*Task goal:* Please repeat, without alteration, the line containing "a ++ list_ascii_of_string b." and every line that follows it to the end of the entries below, and only those lines.

[[ Available data, beginning ]]

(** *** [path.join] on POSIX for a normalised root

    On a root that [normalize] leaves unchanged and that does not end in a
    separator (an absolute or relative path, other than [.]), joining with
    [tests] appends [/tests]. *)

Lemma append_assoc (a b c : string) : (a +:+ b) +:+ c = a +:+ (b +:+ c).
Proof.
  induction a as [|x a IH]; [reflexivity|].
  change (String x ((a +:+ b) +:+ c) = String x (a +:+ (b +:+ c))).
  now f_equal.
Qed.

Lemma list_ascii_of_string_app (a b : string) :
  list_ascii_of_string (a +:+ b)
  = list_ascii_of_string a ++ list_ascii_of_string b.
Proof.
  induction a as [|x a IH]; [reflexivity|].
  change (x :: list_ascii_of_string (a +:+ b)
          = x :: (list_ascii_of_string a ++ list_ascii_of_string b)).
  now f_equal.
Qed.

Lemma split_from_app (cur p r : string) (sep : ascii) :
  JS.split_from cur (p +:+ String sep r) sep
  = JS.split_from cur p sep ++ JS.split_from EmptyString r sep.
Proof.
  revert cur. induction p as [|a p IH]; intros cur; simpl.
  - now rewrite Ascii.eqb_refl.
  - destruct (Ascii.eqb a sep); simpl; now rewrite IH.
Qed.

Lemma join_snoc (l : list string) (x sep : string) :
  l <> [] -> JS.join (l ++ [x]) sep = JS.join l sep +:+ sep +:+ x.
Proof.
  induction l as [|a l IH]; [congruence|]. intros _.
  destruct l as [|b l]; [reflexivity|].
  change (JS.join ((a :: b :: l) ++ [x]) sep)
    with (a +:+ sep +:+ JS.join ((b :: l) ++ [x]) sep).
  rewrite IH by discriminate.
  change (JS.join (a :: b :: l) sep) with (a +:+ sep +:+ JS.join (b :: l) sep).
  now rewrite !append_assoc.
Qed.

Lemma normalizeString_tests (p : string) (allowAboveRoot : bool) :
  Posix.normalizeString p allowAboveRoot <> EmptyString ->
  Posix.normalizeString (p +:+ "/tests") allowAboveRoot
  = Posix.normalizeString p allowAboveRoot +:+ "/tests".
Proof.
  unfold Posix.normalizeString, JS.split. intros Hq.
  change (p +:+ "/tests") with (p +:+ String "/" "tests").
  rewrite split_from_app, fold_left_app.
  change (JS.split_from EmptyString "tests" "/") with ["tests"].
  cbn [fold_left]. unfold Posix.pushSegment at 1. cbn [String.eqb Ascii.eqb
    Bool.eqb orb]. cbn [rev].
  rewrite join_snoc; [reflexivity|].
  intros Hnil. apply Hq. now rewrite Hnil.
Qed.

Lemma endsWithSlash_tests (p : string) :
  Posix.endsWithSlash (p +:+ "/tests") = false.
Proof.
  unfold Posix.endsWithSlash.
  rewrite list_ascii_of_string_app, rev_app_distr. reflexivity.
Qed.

[[ Available data, end ]]

*Task answer:*
  = list_ascii_of_string a ++ list_ascii_of_string b.
Proof.
  induction a as [|x a IH]; [reflexivity|].
  change (x :: list_ascii_of_string (a +:+ b)
          = x :: (list_ascii_of_string a ++ list_ascii_of_string b)).
  now f_equal.
Qed.

Lemma split_from_app (cur p r : string) (sep : ascii) :
  JS.split_from cur (p +:+ String sep r) sep
  = JS.split_from cur p sep ++ JS.split_from EmptyString r sep.
Proof.
  revert cur. induction p as [|a p IH]; intros cur; simpl.
  - now rewrite Ascii.eqb_refl.
  - destruct (Ascii.eqb a sep); simpl; now rewrite IH.
Qed.

Lemma join_snoc (l : list string) (x sep : string) :
  l <> [] -> JS.join (l ++ [x]) sep = JS.join l sep +:+ sep +:+ x.
Proof.
  induction l as [|a l IH]; [congruence|]. intros _.
  destruct l as [|b l]; [reflexivity|].
  change (JS.join ((a :: b :: l) ++ [x]) sep)
    with (a +:+ sep +:+ JS.join ((b :: l) ++ [x]) sep).
  rewrite IH by discriminate.
  change (JS.join (a :: b :: l) sep) with (a +:+ sep +:+ JS.join (b :: l) sep).
  now rewrite !append_assoc.
Qed.

Lemma normalizeString_tests (p : string) (allowAboveRoot : bool) :
  Posix.normalizeString p allowAboveRoot <> EmptyString ->
  Posix.normalizeString (p +:+ "/tests") allowAboveRoot
  = Posix.normalizeString p allowAboveRoot +:+ "/tests".
Proof.
  unfold Posix.normalizeString, JS.split. intros Hq.
  change (p +:+ "/tests") with (p +:+ String "/" "tests").
  rewrite split_from_app, fold_left_app.
  change (JS.split_from EmptyString "tests" "/") with ["tests"].
  cbn [fold_left]. unfold Posix.pushSegment at 1. cbn [String.eqb Ascii.eqb
    Bool.eqb orb]. cbn [rev].
  rewrite join_snoc; [reflexivity|].
  intros Hnil. apply Hq. now rewrite Hnil.
Qed.

Lemma endsWithSlash_tests (p : string) :
  Posix.endsWithSlash (p +:+ "/tests") = false.
Proof.
  unfold Posix.endsWithSlash.
  rewrite list_ascii_of_string_app, rev_app_distr. reflexivity.
Qed.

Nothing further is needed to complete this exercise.